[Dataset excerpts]
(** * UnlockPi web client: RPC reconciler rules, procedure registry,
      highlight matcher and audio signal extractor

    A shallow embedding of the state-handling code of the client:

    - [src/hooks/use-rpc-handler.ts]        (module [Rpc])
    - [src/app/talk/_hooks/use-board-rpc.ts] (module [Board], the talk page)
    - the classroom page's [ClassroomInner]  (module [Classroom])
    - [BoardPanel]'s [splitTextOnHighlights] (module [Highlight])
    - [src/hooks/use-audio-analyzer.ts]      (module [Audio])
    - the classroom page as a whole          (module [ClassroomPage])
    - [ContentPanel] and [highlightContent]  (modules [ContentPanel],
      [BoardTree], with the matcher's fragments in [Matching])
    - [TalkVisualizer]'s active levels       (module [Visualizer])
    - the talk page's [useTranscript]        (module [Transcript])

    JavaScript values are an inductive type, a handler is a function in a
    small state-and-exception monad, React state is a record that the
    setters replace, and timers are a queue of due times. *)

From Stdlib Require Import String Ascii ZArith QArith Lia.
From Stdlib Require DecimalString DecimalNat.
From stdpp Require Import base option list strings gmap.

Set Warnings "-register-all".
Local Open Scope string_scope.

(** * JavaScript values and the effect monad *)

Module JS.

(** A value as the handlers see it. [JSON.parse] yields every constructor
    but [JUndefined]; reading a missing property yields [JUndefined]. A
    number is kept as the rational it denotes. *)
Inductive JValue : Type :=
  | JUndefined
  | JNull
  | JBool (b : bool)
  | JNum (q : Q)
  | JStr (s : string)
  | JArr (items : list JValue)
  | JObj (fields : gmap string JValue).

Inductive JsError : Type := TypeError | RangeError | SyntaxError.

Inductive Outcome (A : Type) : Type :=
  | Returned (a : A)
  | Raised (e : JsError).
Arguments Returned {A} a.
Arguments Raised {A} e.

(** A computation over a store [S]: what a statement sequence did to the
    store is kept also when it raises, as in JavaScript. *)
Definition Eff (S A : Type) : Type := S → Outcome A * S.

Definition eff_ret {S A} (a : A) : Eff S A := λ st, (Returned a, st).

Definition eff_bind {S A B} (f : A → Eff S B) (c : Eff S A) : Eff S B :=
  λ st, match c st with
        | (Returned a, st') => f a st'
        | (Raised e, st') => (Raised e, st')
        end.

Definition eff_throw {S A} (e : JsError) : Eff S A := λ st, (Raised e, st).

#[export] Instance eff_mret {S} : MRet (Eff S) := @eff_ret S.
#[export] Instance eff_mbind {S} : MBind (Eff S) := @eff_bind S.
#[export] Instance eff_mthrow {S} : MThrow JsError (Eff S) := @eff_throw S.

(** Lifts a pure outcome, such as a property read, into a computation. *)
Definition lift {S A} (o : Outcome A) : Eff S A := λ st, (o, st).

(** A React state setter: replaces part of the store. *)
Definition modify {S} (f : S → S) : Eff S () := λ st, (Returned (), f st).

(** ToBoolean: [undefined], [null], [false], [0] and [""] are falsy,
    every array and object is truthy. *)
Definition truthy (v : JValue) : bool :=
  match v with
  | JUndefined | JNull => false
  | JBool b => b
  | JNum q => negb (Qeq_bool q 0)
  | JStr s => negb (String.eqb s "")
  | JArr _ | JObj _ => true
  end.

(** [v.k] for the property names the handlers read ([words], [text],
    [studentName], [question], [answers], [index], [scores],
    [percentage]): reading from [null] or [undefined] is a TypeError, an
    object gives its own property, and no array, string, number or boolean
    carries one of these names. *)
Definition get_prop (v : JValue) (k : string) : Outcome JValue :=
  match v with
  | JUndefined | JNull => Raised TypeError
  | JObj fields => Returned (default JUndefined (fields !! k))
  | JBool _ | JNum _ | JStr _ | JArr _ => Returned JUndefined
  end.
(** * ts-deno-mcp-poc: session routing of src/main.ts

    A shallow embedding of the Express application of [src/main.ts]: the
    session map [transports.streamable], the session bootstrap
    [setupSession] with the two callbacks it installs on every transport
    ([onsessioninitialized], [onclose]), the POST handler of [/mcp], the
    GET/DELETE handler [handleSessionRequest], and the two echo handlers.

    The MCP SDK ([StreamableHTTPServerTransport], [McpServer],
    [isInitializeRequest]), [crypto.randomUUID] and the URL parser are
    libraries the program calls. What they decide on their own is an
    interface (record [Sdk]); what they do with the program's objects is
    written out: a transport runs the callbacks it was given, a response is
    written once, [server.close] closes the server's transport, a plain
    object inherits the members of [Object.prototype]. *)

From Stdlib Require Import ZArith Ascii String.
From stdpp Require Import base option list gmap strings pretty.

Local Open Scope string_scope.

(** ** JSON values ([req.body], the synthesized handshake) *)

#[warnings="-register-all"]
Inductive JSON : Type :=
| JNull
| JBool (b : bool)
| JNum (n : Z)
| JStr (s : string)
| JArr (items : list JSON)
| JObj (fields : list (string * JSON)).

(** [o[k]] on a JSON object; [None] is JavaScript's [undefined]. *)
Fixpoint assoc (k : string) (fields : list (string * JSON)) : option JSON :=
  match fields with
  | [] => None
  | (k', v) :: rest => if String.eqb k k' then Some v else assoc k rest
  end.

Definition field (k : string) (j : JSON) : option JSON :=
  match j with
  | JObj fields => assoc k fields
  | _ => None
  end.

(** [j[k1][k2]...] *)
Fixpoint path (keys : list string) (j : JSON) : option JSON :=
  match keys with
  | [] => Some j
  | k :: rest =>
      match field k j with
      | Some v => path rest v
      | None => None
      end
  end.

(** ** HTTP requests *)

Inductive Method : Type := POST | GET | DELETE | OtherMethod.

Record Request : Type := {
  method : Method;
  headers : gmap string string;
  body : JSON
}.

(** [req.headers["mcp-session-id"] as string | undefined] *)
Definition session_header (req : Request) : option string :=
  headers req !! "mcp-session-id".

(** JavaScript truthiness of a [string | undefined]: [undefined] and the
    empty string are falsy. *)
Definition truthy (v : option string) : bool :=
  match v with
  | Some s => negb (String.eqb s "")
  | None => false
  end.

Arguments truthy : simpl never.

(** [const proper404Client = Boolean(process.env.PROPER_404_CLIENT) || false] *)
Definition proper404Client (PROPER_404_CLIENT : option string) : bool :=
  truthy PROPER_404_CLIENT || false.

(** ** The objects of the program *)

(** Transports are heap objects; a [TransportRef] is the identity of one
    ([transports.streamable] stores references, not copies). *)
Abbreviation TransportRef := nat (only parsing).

Task - Search the records for the string "handlers" and return every line in which it occurs.

Response -
(** A value as the handlers see it. [JSON.parse] yields every constructor
(** [v.k] for the property names the handlers read ([words], [text],
    GET/DELETE handler [handleSessionRequest], and the two echo handlers.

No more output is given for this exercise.